In his first blog for the new HuffPost Detroit, which launched today, writer Toby Barlow says most of us in the suburbs identify our place in the world as being from Detroit — without having any idea of what Detroit is really like. It's time we all stop running away from Detroit, Barlow writes in "'Detroit,' Meet Detroit."
"If you're from Detroit, you've got to know it and be a part of it, embracing all of its opportunities, its troubles and its beauty," Barlow writes. "It is not just some idealistic dream, it's an economic necessity: The reason this is so fundamentally important is because – get this – it's the straightest path to getting your property values back. It's that simple. You may be from Berkley or Dearborn Heights or Beverly Hills or even Ypsilanti – it doesn't really matter how far out you go – but if you're in Southeast Michigan, you're from Detroit. It's your brand. So deal with it."
HuffPost Detroit has a mission of providing "an alternative to the knee-jerk narrative the national media love to tell about Detroit," founder Arianna Huffington writes in an introductory piece.
Patch and the Huffington Post are partners; we worked with HuffPost Detroit Editor Simone Landon last week while covering the GOP Debate at Oakland University.
That GOP debate fits nicely into this discussion of place: It was here in Rochester, yet most of the national media considered it happening in Detroit — even featuring photographs of the Detroit skyline in preview stories.

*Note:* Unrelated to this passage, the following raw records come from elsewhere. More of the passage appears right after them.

(* ===== verification/WitnessDemos.v ===== *)
(** * Witnesses for the demonstration programs

    Both programs run on the concrete environment: alice and bob of [Witness.v], a relay
    with an empty store. *)

From S2P Require Import Prelude Text Crypto Event Dag Store Room Sync Net Link Passkey E2ee Seal Persist Rate.
From S2P Require Import Access Session Relay Demos Catchup Bench Concrete Witness ConcreteNet ConcreteNode WitnessNode.
From S2P Require Import ConcreteRpc WitnessRpc WitnessServe.

#[local] Existing Instance toy_iter.
#[local] Instance fits_dec l : Decision (fits l) := decide_rel N.le _ _.

#[local] Instance toy_demo : DemoEnv := {|
  demo_node := toy_node; demo_envelopes := toy_envelopes;
  demo_io_text e := []; demo_serde_text := [];
  demo_request_decode := ser_decode; demo_response_encode := ser_encode |}.
#[local] Instance toy_demo_laws : @RelayEnvLaws (demo_relay (H:=toy_demo)) := toy_relay_laws.

Definition alice_kp : DeviceKeypair := DeviceKeypair_generate (KE:=toy_link) alice_sk.
Definition bob_kp : DeviceKeypair := DeviceKeypair_generate (KE:=toy_link) bob_sk.

(** ** Two users *)

Definition p2p_e1 : SignedEvent := from_ok no_event (Demos.signed (NE:=toy_node) alice_kp (p2p_create alice_kp)).
Definition p2p_e2 : SignedEvent := from_ok no_event (Demos.signed (NE:=toy_node) alice_kp (p2p_msg alice_kp p2p_e1)).
Definition p2p_e3 : SignedEvent := from_ok no_event (Demos.signed (NE:=toy_node) bob_kp (p2p_reply bob_kp p2p_e2)).
Definition loopback (port : N) : SocketAddr := mkSocketAddr (text "127.0.0.1") port.

Lemma two_user_p2p_shares_witness :
  is_ok (two_user_p2p (NE:=toy_node) alice_sk bob_sk (loopback 7400) (loopback 7401)) = true ∧
  ∃ d, two_user_p2p (NE:=toy_node) alice_sk bob_sk (loopback 7400) (loopback 7401) = Ok d ∧
     tip_set (SE:=node_store (H:=toy_node)) (dm_bob d) p2p_room = {[se_id p2p_e3]}.
Proof.
  split; [vm_compute; reflexivity|].
  destruct (two_user_p2p_shares (NE:=toy_node) (NL:=toy_node_laws) alice_sk bob_sk (loopback 7400) (loopback 7401)
    p2p_e1 p2p_e2 p2p_e3) as (d & Hd & _ & _ & _ & Ht).
  - dec.
  - apply ok_from. vm_compute. reflexivity.
  - apply ok_from. vm_compute. reflexivity.
  - apply ok_from. vm_compute. reflexivity.
  - change (Forall (λ e, fits (ser e)) [p2p_e1; p2p_e2; p2p_e3]). dec.
  - unfold collision_free. dec.
  - exists d. split; [exact Hd|exact Ht].
Defined.

(** ** Offline catch-up *)

Definition catchup_draws : Draws (DE:=toy_demo) :=
  mkDraws (DE:=toy_demo) alice_sk bob_sk (1%N, 2%N) (3%N, 4%N) 5%N 6%N 7%N.
Definition empty_relay : RelayState (LE:=demo_relay (H:=toy_demo)) :=
  mkRelayState (LE:=demo_relay (H:=toy_demo)) (mkEnvelopeStore (LE:=demo_relay (H:=toy_demo)) ∅)
    (RateLimiter_new 0 DEFAULT_RATE).
Definition minute (k : nat) : N * N := (N.of_nat k * 60000000000, N.of_nat k * 60000000000 + 1)%N.
Definition no_file : EConnection (EnvelopesDb:=toy_envelopes) → option (result io_error (list byte)) := λ _, None.

Definition cu_e1 : SignedEvent := from_ok no_event (Demos.signed (NE:=toy_node) alice_kp (catchup_create alice_kp)).
Definition cu_e2 : SignedEvent := from_ok no_event (Demos.signed (NE:=toy_node) alice_kp (catchup_msg alice_kp cu_e1)).
Definition cu_e3 : SignedEvent := from_ok no_event (Demos.signed (NE:=toy_node) bob_kp (catchup_live bob_kp cu_e2)).
Definition no_keys : OlmDeviceKeys := mkOlmDeviceKeys alice [] [].
Abbreviation bob_published :=
  (publish_keys (VZ:=toy_voz) (E2eeDevice_new (VZ:=toy_voz) 3%N 4%N (kp_device_id bob_kp)) 5%N).
Definition bob_keys : OlmDeviceKeys := from_ok no_keys bob_published.1.
Abbreviation alice_established :=
  (establish_olm_outbound (VZ:=toy_voz) (E2eeDevice_new (VZ:=toy_voz) 1%N 2%N (kp_device_id alice_kp)) bob_keys 6%N).
Abbreviation cu_sealed := (seal_for_relay_olm (SN:=toy_seal) (SE:=node_store (H:=toy_node))
  alice_established.2 (kp_device_id bob_kp) cu_e2 7%N).
Definition cu_ct : list byte := from_ok [] cu_sealed.1.
Definition cu_env : RelayEnvelope :=
  RelayEnvelope_new (H:=toy_crypto) (kp_device_id bob_kp) (kp_device_id alice_kp) (Some catchup_room) cu_ct 2.

Lemma cu_wire_fits : wire_fits (DE:=toy_demo) (kp_device_id alice_kp) (kp_device_id bob_kp) cu_env.
Proof.
  split.
  - change (fits (ser (Put cu_env))). dec.
  - change (fits (ser (Fetch (kp_device_id alice_kp) 0 10))). dec.
  - change (fits (ser (Fetch (kp_device_id bob_kp) 0 10))). dec.
  - change (fits (ser (Ack (kp_device_id bob_kp) [re_envelope_id cu_env]))). dec.
  - change (fits (ser RespOk)). dec.
  - change (fits (ser (Envelopes [cu_env]))). dec.
  - change (fits (ser (Envelopes []))). dec.
  - intros e. change (fits (ser (RespErr []))). dec.
Qed.

Abbreviation cu_run := (relay_offline_catchup (DE:=toy_demo) (λ k, 2 <=? k) catchup_draws minute empty_relay no_file).

Lemma offline_catchup_converges_witness :
  is_ok cu_run = true ∧
  match cu_run with
   | Ok d => tip_set (SE:=node_store (H:=toy_node)) (cu_bob d) catchup_room = {[se_id cu_e3]}
   | Err e => catchup_error (DE:=toy_demo) cu_ct no_file e
   end.
Proof.
  split; [vm_compute; reflexivity|].
  unshelve epose proof (offline_catchup_converges (DE:=toy_demo) (RL:=toy_demo_laws) (NL:=toy_node_laws) (OL:=toy_olm_laws)
    (OS:=toy_olm_start) (λ k, 2 <=? k) catchup_draws minute empty_relay no_file 0 cu_e1 cu_e2 cu_e3 bob_keys
    bob_published.2 alice_established.2 cu_sealed.2 cu_ct _ _ _ _ _ _ _ _ _ _ _ _ _) as H.
  - reflexivity.
  - split; [apply map_Forall_empty|reflexivity].
  - reflexivity.
  - apply ok_in. vm_compute. reflexivity.
  - rewrite (surjective_pairing alice_established). f_equal.
  - apply ok_from. vm_compute. reflexivity.
  - apply ok_from. vm_compute. reflexivity.
  - apply ok_from. vm_compute. reflexivity.
  - apply ok_in. vm_compute. reflexivity.
  - dec.
  - exact cu_wire_fits.
  - change (fits (ser cu_e3)). dec.
  - unfold collision_free. dec.
  - destruct cu_run as [d|e]; [|exact H]. destruct H as (_ & _ & _ & _ & Ht). exact Ht.
Defined.

(** ** The benchmarks *)

Example ingest_bench_runs :
  match ingest_bench (NE:=toy_node) alice_sk (bench_n (Some (text "4")) 5000) with
  | Ok d => RoomDag_len d | Err _ => 0 end = 4.
Proof. vm_compute. reflexivity. Qed.

Definition carol : DeviceId := mkDeviceId (repeat_array 32 x03).
Definition bench_draws : BenchDraws (VZ:=toy_voz) :=
  mkBenchDraws (VZ:=toy_voz) (alice, (1%N, 2%N)) (bob, (3%N, 4%N)) (carol, (5%N, 6%N)) (7%N, 8%N) (9%N, 10%N) 11%N N.of_nat.

Example e2ee_bench_runs : is_ok (e2ee_bench (VZ:=toy_voz) bench_draws 3) = true.
Proof. vm_compute. reflexivity. Qed.
Lemma filter_truthy_tag (t : tagmap) k rest :
  filter truthy
    ((match assoc_get t k with Some v => tag_json v | None => JStr "" end) :: rest)
  = if nonempty (tag_text t k) then JStr (tag_text t k) :: filter truthy rest
    else filter truthy rest.
Proof.
  unfold tag_text, nonempty.
  destruct (assoc_get t k) as [[v|]|]; cbn [filter tag_json truthy];
    try reflexivity.
Qed.

(** On a tag mapping the dict appended to [places] is built without an
    exception: the display name, the first non-empty address tag, the
    coordinates and the distance as given, the non-empty category values
    in the fixed order, and the wheelchair tag. *)
Theorem make_place_of_tags {rt : PyRuntime} (t : tagmap)
    (elat elng : json) (dist : Z) :
  make_place (tags_json t) elat elng dist
  = Ok {| name := display_name t;
          address := JStr (address_of t);
          p_lat := elat;
          p_lng := elng;
          distance_m := dist;
          types := map JStr (types_of t);
          wheelchair := wheelchair_of t |}.
Proof.
  unfold make_place.
  rewrite friendly_name_on_tags. cbn [bind].
  rewrite !py_get_tags. cbn [bind]. f_equal. f_equal.
  - rewrite !py_or_tag. unfold address_of. cbn [map address_keys first_nonempty].
    repeat match goal with
    | |- context [nonempty ?s] => destruct (nonempty s)
    end; reflexivity.
  - rewrite !filter_truthy_tag. unfold types_of.
    cbn [map priority_keys filter].
    repeat match goal with
    | |- context [nonempty ?s] => destruct (nonempty s)
    end; reflexivity.
Qed.

(** ** The assembled query *)

(** The query asks for JSON with a service-side timeout of 20 seconds,
    wraps the clauses of the filter in a union, and asks for centres and
    at most 30 elements. *)
Theorem build_query_shape {rt : PyRuntime} (lat lng : float) (filter : string) :
  build_query lat lng filter
  = ("[out:json][timeout:20];" ++ newline ++ "(" ++ newline
       ++ block_text lat lng (clauses_for filter)
       ++ newline ++ ");" ++ newline ++ "out center 30;")%string.
Proof. unfold build_query. rewrite inner_clauses. reflexivity. Qed.

(** ** No two returned places share a key *)

Lemma apart_sym p q : apart p q -> apart q p.
Proof.
  intros H kq kp Hq Hp. apply key_eq_false_sym. apply H; assumption.
Qed.

Lemma pairs_perm (l l' : list place) :
  Permutation l l' -> ForallOrdPairs apart l -> ForallOrdPairs apart l'.
Proof.
  induction 1 as [|x l l' Hperm IH|x y l|l l' l'' _ IH1 _ IH2]; intros Hp.
  - constructor.
  - inversion Hp as [|? ? Hx Hl]; subst. constructor.
    + eapply Permutation_Forall; eassumption.
    + apply IH, Hl.
  - inversion Hp as [|? ? Hy Hxl]; subst.
    inversion Hxl as [|? ? Hx Hl]; subst.
    inversion Hy as [|? ? Hyx Hyl]; subst.
    constructor; [constructor; [apply apart_sym, Hyx | exact Hx]|].
    constructor; assumption.
  - apply IH2, IH1, Hp.
Qed.

Lemma pairs_firstn n (l : list place) :
  ForallOrdPairs apart l -> ForallOrdPairs apart (firstn n l).
Proof.
  intros Hp. revert n.
  induction Hp as [|x l Hx Hl IH]; intros [|n]; simpl; try constructor.
  - rewrite Forall_forall in *. intros y Hy. apply Hx. eapply firstn_incl, Hy.
  - apply IH.
Qed.

Lemma distinct_tail k seen : distinct (k :: seen) -> distinct seen.
Proof.
  intros Hd s1 x s2 E. apply (Hd (k :: s1) x s2). rewrite E. reflexivity.
Qed.
(** * SidekickAI: the change manager and the provider router

  A shallow embedding of [src/utils/fileWriter.ts] (class [FileWriter]) and
  of [src/ai/aiService.ts] (class [AIService]), with the properties of the
  specification stated over it.

  Conventions of the embedding.
  - A JavaScript string is the list of its UTF-16 code units ([list N]);
    [.length] is [length].
  - A JavaScript number that the code computes with fractions
    (the confidence score, the 30% threshold) is a binary64 float
    ([PrimFloat]); counters and lengths are [nat].
  - Objects that the code shares and mutates ([FileChange]) live in a heap
    and are named by references; the two collections of the writer hold
    references, as the arrays of the source do.
  - The editor's file system, the clock, the random generator and the HTTP
    transport are collaborators outside the repository: the file system is
    a finite map from paths to contents in which any call may be made to
    fail, the others are oracles.
  - Calls of the logger have no influence on any value or state of the two
    classes and are left out. *)

From Stdlib Require Import PrimFloat Uint63 ZArith NArith Ascii String.
From Stdlib Require Import DecimalString DecimalN DecimalPos.
From stdpp Require Import gmap list fin_maps.
(** ** The mean in terms of the meshes *)

Lemma Forall2_Ok_fmap {A B} (f : A → result B) (g : A → B) (l : list A) (vs : list B) :
  Forall2 (λ a v, f a = Ok v) l vs → (∀ a, a ∈ l → f a = Ok (g a)) → vs = g <$> l.
Proof.
  induction 1 as [|a v l vs Hav _ IH]; intros Hg; [done|].
  cbn. f_equal.
  - rewrite (Hg a) in Hav by apply list_elem_of_here. by injection Hav.
  - apply IH. intros a' Ha'. apply Hg. by apply list_elem_of_further.
Qed.

Lemma fmap_lookup_total_seq {A B} `{!Inhabited A} (h : A → B) (l : list A) :
  (λ i, h (l !!! i)) <$> seq 0 (length l) = h <$> l.
Proof.
  apply list_eq. intros i. rewrite !list_lookup_fmap.
  destruct (decide (i < length l)%nat) as [Hi|Hi].
  - rewrite lookup_seq_lt by done. cbn.
    destruct (lookup_lt_is_Some_2 l i Hi) as [a Ha]. rewrite Ha. cbn.
    by rewrite (list_lookup_total_correct _ _ _ Ha).
  - rewrite lookup_seq_ge by lia. by rewrite lookup_ge_None_2 by lia.
Qed.

Section UnswitchedMean.
Context {polydata : Type}.
Variable IsInside : polydata → point → bool.
Variable reader : string → polydata.
Variable df : list string.
Variables nx ny nz : Z.
Hypothesis Hnx : 0 ≤ nx.
Hypothesis Hny : 0 ≤ ny.
Hypothesis Hnz : 0 ≤ nz.

Local Abbreviation volume_of :=
  (λ cell, occupancy IsInside (reader (mesh_file cell))
             (Z.to_nat nx) (Z.to_nat ny) (Z.to_nat nz)).

Lemma entry_volume_unswitched i cell :
  df !! i = Some cell →
  entry_volume IsInside reader (λ _, []) df nx ny nz i = Ok (volume_of cell).
Proof.
  intros Hi. unfold entry_volume, get_mesh_polydata. rewrite Hi.
  cbn [of_option]. rewrite !bind_Ok.
  unfold get_binary_mask_from_mesh. by apply rasterize_unswitched.
Qed.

So, where do we live? In one of the Rochesters? In southeast Michigan? In Detroit?
Steve Kosinski
11:22 pm on Thursday, November 17, 2011
First, last & always, l KNOW Detroit, and AM a proud Detroiter!
Carolyn
11:48 pm on Thursday, November 17, 2011
Metro Detroit. We are all in it together.
Susan Menko
12:36 am on Friday, November 18, 2011
I've attended university in Detroit for both bachelor's and master's and got to know some of the city by riding through it on a regular basis. I did not see the east side but the west side more often. Having said that...there is always more we can learn about the cities we live in. Even in the Rochester-metro area.
Mary Howarth
8:01 pm on Friday, November 18, 2011
It depends upon where I am as to how I describe my home town. If I am out of the country in a more rural place, I just say Michigan, in America. If it is a more urban area, I will say Detroit, Michigan. If I am in the States, I usually say Rochester, Michigan, just north of Detroit. As there is a Rochester in every state in the contiguous USA, it is necessary to declare the state also. I usually don't say Rochester Hills - people who have left the area do remember Rochester as more than just the 7 square miles of the political boundary.
Ruthann Bajorek
8:41 pm on Friday, November 18, 2011
My response is identical to what Mary Howarth posted. I have no problem with saying I'm from Detroit, but I prefer to be more honest, I suppose, since I don't know as much about Detroit as I should.